Scan the entries for lines with the word "Lemma", then copy those lines.

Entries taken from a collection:
____
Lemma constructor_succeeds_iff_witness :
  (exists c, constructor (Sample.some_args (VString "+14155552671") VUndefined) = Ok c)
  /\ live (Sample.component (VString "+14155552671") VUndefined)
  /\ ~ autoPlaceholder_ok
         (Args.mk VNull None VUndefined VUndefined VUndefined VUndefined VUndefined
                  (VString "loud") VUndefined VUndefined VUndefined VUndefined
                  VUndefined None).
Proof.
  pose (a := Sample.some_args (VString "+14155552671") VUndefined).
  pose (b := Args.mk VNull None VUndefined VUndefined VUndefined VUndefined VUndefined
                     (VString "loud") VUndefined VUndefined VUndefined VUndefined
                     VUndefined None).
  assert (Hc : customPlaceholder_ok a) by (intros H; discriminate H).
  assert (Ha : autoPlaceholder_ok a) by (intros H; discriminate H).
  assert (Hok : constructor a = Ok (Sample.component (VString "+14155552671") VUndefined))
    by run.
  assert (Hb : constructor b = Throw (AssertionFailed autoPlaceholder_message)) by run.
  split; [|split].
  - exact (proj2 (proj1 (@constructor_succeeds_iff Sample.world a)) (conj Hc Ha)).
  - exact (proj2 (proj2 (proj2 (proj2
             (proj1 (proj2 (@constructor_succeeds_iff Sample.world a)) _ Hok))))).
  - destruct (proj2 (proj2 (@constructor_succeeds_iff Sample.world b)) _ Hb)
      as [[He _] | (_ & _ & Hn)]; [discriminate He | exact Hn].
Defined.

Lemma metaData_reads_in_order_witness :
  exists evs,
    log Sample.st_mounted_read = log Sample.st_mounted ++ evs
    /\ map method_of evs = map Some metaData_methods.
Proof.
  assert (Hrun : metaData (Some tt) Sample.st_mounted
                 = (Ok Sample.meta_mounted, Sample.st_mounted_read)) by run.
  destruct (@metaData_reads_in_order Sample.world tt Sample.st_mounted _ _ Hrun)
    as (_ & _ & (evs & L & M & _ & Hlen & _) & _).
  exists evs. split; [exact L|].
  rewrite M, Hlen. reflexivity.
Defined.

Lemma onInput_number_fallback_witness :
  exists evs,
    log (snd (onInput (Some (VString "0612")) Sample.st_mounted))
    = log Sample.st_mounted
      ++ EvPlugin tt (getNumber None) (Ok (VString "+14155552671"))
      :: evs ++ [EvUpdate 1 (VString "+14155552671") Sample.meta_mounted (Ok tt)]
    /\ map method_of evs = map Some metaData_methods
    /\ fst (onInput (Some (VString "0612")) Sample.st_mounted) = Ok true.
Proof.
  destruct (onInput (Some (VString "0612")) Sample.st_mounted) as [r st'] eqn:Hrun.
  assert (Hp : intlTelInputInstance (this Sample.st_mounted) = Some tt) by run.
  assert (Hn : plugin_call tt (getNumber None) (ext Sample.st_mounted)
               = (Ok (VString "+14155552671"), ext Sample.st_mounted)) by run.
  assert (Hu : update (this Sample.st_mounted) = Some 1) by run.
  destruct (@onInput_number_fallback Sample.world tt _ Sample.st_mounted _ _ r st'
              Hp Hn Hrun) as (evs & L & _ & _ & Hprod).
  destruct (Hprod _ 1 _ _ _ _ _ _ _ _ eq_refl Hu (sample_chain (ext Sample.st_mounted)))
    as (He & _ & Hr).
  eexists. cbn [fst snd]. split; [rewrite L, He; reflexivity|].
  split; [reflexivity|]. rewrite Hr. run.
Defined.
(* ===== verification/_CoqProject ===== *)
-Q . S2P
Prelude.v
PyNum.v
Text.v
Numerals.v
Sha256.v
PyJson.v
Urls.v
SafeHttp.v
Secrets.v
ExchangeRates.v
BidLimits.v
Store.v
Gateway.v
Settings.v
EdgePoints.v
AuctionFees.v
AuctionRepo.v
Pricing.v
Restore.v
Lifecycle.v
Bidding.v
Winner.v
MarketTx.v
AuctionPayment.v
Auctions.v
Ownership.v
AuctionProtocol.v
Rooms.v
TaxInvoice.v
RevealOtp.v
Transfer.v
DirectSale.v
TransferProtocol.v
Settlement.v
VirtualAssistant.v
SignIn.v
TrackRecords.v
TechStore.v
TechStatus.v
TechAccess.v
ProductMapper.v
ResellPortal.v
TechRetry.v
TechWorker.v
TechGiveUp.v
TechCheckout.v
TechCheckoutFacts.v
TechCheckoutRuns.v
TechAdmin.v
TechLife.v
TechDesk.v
____
- **Result of the task**:
Lemma constructor_succeeds_iff_witness :
Lemma metaData_reads_in_order_witness :
Lemma onInput_number_fallback_witness :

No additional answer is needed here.